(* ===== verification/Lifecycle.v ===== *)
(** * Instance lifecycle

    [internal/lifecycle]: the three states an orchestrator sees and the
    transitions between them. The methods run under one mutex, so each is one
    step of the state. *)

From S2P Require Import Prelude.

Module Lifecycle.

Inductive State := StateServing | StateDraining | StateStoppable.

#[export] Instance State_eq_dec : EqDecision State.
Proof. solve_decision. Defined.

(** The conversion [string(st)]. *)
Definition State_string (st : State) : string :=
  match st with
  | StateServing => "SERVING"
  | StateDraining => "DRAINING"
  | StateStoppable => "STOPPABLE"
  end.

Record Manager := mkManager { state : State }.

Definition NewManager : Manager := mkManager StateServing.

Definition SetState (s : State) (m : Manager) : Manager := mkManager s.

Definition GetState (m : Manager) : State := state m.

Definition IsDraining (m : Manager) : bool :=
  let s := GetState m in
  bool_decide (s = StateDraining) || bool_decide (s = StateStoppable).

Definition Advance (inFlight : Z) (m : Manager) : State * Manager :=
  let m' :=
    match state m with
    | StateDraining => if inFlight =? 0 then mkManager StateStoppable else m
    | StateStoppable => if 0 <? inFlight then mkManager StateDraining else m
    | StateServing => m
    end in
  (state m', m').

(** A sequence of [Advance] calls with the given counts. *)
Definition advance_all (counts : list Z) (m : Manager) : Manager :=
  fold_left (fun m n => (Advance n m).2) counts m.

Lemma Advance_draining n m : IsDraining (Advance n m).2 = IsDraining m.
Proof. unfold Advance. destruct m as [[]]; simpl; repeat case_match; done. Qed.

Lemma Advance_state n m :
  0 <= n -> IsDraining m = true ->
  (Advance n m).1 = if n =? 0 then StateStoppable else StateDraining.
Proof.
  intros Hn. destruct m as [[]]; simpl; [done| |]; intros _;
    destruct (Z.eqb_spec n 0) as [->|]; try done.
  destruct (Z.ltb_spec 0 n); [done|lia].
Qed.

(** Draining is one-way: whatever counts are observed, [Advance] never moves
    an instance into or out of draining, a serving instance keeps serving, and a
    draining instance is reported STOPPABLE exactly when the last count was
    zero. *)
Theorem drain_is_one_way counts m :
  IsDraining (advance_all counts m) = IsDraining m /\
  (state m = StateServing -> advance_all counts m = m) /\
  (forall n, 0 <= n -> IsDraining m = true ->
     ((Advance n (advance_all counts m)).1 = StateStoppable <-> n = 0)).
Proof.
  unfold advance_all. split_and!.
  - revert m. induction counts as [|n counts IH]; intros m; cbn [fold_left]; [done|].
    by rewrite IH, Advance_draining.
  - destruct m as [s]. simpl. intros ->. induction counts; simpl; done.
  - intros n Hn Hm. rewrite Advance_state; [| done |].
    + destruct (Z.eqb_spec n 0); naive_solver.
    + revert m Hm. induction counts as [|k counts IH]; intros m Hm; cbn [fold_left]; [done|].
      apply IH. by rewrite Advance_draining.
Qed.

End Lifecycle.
○ ○ ○ ○ ○ ○ ○
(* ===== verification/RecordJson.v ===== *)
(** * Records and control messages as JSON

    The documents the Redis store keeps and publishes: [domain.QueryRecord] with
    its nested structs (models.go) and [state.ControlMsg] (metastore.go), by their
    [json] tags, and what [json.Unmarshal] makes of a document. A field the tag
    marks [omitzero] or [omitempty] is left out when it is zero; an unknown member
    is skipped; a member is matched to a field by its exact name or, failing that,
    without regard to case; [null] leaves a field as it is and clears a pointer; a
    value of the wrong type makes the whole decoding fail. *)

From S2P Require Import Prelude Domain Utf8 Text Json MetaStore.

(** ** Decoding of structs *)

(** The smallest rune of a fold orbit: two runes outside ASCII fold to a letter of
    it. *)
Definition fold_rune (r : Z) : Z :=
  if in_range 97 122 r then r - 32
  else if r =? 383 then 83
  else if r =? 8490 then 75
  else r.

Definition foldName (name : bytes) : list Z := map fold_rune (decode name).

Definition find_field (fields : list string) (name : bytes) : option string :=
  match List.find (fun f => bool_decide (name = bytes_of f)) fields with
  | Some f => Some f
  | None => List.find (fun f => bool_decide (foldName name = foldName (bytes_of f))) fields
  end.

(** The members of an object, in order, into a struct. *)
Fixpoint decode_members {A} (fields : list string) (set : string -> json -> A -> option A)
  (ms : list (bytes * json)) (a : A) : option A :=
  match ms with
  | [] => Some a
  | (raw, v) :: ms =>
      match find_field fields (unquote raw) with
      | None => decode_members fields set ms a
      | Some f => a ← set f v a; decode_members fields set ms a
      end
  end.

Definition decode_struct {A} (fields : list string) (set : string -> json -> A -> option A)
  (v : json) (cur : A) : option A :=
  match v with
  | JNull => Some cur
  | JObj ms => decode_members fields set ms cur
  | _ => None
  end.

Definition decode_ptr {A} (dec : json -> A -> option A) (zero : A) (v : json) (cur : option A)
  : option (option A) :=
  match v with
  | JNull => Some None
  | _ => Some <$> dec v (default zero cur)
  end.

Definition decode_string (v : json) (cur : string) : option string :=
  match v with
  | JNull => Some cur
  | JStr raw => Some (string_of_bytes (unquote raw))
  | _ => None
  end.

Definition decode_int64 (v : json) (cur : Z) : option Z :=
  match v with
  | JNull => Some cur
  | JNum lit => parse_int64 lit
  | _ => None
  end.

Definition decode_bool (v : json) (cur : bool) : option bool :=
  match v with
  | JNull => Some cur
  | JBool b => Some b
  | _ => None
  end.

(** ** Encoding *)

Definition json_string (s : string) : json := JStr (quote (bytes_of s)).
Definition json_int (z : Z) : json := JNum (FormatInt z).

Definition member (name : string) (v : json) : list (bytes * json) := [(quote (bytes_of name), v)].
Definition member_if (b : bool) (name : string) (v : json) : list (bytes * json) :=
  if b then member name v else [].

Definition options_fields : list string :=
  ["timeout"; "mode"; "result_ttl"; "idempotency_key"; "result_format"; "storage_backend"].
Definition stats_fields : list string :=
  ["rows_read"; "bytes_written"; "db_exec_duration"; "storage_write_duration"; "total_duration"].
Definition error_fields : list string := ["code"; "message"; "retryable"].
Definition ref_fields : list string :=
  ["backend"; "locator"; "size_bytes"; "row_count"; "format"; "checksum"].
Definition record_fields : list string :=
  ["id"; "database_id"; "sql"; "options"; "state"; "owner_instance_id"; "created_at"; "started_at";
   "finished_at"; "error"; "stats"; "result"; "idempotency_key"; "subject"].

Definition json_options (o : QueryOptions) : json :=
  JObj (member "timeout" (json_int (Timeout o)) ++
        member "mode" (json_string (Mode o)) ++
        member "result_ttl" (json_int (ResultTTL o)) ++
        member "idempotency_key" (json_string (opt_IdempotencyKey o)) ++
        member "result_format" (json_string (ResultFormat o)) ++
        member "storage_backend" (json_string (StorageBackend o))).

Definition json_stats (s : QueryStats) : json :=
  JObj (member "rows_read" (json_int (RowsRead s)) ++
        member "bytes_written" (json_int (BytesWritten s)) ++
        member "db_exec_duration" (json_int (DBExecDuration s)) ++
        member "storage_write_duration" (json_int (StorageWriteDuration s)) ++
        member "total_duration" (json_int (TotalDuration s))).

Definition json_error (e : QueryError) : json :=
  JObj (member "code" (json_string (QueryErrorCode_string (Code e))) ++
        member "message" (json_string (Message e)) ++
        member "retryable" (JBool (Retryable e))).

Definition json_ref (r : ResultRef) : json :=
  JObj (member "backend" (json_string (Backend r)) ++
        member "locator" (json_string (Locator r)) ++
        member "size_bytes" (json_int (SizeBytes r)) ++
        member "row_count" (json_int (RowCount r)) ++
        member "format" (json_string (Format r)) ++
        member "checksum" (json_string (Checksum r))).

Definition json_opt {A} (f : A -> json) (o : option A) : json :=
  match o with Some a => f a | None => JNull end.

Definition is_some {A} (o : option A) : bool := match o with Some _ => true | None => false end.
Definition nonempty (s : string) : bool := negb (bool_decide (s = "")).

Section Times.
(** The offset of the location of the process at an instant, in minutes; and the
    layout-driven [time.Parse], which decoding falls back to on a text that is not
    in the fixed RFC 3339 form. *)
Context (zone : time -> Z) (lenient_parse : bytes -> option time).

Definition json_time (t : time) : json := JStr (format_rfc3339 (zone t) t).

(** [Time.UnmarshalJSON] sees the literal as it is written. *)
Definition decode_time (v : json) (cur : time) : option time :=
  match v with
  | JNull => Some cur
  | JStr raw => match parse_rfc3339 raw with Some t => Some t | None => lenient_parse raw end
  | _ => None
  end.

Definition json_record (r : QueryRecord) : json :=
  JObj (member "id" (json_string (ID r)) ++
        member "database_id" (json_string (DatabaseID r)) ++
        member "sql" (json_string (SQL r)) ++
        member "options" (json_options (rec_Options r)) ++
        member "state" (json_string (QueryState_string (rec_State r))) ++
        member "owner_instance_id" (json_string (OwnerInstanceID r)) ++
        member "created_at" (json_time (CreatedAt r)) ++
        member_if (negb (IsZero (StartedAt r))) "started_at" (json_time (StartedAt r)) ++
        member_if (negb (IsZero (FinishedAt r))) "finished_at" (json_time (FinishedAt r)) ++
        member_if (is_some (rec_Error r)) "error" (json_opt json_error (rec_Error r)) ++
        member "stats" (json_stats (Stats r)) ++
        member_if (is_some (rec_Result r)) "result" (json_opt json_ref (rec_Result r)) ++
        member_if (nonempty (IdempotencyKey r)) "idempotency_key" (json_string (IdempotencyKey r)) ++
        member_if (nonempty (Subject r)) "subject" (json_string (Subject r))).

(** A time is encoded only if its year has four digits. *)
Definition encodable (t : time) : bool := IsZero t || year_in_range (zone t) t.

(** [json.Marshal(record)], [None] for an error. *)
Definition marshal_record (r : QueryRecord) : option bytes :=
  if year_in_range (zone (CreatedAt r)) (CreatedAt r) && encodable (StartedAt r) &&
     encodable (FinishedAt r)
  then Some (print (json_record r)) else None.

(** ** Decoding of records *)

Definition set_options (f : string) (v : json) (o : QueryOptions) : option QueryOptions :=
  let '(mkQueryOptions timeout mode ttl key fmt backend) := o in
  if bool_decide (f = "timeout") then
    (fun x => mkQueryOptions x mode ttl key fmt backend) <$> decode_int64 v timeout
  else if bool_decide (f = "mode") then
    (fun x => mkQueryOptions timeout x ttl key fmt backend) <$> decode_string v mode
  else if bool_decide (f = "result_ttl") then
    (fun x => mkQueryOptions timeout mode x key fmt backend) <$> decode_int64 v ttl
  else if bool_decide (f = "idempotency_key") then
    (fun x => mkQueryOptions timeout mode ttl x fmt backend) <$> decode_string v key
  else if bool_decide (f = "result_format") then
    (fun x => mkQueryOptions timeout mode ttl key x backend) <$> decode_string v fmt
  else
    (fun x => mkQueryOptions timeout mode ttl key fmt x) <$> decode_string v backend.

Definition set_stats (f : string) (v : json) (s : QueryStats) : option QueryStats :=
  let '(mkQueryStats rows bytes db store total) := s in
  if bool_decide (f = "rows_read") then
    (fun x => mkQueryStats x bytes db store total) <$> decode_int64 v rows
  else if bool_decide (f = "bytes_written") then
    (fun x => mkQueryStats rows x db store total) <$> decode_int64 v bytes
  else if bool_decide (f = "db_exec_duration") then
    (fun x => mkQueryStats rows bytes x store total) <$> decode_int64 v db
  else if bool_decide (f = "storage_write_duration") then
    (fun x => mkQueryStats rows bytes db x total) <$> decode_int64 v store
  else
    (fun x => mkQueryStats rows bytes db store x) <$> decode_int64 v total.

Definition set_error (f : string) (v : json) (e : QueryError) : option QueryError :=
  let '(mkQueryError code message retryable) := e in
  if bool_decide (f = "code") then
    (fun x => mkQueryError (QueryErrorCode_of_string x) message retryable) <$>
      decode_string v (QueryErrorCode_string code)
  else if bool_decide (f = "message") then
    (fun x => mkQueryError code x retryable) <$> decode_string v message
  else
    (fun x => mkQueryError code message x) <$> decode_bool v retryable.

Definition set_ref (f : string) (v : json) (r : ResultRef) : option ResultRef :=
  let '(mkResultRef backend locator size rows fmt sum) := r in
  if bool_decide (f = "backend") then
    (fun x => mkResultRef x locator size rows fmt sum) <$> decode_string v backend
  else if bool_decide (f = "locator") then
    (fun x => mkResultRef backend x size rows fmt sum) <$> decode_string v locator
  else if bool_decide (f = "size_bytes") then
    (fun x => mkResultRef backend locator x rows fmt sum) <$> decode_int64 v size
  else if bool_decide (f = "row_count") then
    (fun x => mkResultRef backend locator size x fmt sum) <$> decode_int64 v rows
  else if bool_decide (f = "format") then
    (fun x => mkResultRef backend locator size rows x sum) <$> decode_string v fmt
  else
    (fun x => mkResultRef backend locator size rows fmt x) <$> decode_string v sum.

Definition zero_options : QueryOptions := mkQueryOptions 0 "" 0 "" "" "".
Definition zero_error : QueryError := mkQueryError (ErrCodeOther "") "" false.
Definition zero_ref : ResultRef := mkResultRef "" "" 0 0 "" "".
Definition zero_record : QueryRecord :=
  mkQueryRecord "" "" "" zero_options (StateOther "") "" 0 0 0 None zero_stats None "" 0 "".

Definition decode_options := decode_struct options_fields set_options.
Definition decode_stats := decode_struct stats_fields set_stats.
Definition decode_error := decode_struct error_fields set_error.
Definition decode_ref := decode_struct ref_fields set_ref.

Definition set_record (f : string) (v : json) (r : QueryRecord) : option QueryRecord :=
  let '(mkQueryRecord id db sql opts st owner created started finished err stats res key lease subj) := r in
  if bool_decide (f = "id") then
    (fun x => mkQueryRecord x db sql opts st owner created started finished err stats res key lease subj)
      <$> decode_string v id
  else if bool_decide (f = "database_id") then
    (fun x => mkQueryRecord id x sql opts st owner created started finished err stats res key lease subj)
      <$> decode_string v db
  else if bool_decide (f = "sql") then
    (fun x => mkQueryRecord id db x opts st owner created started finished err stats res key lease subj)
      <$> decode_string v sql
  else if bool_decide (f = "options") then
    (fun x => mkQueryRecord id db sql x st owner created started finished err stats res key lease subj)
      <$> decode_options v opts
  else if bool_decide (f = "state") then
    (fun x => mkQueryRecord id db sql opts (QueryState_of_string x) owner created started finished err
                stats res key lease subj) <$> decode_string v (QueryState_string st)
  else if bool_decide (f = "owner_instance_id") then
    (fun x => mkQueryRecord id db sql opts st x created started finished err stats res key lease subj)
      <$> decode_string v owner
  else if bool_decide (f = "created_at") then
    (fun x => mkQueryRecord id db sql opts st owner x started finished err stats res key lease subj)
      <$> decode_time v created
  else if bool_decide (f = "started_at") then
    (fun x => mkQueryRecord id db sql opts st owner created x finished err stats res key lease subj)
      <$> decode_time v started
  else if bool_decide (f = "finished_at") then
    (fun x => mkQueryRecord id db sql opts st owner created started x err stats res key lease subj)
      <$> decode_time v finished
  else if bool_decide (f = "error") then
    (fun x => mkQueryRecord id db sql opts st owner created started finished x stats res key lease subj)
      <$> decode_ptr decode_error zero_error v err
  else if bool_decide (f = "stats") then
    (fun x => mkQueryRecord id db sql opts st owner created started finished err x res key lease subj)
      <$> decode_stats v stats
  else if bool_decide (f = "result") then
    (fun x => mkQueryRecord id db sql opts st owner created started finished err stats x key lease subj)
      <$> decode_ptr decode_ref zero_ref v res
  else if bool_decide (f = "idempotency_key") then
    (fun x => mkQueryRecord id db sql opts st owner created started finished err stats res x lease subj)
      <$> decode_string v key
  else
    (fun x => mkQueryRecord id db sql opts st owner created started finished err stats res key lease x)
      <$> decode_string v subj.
○ ○ ○ ○ ○ ○ ○
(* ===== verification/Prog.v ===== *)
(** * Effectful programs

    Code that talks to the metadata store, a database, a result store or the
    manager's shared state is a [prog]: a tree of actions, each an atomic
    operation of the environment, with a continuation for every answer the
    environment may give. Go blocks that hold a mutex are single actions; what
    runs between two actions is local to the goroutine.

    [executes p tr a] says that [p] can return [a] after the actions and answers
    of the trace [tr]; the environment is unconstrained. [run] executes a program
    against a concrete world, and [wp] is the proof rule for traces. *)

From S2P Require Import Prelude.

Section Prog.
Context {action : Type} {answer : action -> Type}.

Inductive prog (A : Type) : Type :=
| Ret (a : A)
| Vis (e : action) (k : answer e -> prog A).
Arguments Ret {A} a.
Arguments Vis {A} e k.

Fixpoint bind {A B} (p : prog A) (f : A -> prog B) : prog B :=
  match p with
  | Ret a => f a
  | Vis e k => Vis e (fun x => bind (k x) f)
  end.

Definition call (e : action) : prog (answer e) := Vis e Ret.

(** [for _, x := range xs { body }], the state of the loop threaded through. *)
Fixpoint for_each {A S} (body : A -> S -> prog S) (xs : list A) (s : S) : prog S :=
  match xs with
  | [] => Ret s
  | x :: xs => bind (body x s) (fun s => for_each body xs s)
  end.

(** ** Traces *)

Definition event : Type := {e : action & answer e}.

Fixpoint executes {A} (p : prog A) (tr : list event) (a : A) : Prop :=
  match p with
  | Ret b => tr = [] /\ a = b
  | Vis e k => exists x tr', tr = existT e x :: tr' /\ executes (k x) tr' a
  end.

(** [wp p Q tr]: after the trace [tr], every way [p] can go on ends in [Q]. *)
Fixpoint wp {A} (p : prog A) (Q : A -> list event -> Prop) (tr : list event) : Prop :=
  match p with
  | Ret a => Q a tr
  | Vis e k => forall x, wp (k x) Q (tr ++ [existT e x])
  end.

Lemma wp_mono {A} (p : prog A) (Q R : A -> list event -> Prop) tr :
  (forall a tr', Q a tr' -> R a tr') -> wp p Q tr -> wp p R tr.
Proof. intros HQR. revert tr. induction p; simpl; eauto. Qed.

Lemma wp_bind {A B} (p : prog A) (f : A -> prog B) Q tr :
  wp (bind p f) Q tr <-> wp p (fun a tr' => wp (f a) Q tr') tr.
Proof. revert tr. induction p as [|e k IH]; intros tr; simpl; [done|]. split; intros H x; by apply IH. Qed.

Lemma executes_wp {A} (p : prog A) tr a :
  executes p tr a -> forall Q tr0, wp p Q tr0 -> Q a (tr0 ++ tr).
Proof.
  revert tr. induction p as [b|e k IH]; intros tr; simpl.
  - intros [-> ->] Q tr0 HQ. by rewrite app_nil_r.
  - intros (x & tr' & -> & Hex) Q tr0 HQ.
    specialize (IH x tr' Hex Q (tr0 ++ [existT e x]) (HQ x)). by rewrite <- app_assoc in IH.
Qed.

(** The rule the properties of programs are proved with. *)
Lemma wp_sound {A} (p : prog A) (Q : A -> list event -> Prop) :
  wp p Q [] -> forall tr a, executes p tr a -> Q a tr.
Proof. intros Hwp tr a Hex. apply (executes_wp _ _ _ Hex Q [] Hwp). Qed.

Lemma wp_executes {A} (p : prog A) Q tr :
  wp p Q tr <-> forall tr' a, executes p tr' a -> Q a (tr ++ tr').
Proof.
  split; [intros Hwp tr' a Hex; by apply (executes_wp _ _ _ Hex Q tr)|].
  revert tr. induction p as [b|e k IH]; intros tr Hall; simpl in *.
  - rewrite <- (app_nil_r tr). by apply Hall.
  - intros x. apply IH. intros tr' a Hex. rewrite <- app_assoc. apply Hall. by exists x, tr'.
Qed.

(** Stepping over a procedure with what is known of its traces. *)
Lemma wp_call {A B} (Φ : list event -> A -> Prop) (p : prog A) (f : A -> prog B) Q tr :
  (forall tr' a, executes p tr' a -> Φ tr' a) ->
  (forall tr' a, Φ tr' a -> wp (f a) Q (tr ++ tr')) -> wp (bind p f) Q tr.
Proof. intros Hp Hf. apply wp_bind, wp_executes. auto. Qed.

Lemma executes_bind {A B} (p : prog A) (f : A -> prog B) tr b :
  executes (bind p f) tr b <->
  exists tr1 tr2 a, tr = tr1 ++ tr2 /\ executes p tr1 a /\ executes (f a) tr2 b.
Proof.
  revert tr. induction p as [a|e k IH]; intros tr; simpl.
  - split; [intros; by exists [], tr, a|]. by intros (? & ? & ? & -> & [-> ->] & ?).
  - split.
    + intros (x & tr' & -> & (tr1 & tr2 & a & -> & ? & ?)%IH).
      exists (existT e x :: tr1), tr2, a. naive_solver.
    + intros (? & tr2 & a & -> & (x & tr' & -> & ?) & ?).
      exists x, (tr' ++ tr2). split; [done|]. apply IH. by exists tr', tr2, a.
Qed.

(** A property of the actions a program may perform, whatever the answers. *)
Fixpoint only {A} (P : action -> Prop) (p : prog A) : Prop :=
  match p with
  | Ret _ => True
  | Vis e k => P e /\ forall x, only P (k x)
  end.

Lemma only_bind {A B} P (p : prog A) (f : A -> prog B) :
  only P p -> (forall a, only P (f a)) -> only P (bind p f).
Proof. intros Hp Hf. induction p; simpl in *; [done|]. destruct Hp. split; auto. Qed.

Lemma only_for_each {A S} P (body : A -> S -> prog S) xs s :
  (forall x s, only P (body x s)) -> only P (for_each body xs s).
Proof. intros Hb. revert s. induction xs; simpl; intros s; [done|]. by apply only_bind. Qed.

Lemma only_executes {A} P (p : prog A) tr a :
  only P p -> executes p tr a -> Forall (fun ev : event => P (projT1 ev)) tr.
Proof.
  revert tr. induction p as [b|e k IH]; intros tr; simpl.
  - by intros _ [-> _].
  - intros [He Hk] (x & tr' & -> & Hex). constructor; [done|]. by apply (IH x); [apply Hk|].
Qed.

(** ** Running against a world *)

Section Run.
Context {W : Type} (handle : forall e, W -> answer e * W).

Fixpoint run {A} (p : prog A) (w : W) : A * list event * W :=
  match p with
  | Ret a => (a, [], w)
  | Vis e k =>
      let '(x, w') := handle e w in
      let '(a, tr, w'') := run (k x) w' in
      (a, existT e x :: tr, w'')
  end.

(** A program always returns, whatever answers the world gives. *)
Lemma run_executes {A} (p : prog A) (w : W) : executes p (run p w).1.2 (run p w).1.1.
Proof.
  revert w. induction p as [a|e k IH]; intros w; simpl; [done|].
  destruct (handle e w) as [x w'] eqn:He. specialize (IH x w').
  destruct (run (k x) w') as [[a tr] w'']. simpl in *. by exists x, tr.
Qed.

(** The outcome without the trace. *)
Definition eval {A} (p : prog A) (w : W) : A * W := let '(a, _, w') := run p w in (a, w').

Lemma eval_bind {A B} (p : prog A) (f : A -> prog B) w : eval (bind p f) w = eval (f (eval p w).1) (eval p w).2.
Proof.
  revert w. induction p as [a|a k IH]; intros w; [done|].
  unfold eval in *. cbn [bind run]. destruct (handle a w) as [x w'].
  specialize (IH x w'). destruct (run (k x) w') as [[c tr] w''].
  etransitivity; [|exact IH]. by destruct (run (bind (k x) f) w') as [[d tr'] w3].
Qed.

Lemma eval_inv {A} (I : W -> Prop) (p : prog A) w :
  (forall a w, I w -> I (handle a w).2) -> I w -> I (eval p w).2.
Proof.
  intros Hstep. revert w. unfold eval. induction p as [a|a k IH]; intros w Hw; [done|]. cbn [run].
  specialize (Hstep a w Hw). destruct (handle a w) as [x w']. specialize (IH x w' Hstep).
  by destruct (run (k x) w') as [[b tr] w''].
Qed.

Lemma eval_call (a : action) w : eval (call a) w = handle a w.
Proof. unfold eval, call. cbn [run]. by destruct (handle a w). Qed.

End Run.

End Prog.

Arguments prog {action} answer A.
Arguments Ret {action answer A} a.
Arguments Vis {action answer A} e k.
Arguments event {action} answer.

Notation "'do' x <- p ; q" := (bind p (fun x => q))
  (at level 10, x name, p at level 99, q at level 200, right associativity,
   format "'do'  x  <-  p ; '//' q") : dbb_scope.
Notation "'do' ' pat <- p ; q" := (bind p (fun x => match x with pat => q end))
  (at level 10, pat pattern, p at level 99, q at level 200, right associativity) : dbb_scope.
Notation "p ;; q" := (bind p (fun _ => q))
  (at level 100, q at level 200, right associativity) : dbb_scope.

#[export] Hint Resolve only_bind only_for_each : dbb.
○ ○ ○ ○ ○ ○ ○
▶ **What the task asks**: From the records above, quote only the lines running from the line with "(* ===== verification/Lifecycle.v ===== *)" to the line with "Definition NewManager : Manager", both lines included.

▶ **Task answer**:
(* ===== verification/Lifecycle.v ===== *)
(** * Instance lifecycle

    [internal/lifecycle]: the three states an orchestrator sees and the
    transitions between them. The methods run under one mutex, so each is one
    step of the state. *)

From S2P Require Import Prelude.

Module Lifecycle.

Inductive State := StateServing | StateDraining | StateStoppable.

#[export] Instance State_eq_dec : EqDecision State.
Proof. solve_decision. Defined.

(** The conversion [string(st)]. *)
Definition State_string (st : State) : string :=
  match st with
  | StateServing => "SERVING"
  | StateDraining => "DRAINING"
  | StateStoppable => "STOPPABLE"
  end.

Record Manager := mkManager { state : State }.

Definition NewManager : Manager := mkManager StateServing.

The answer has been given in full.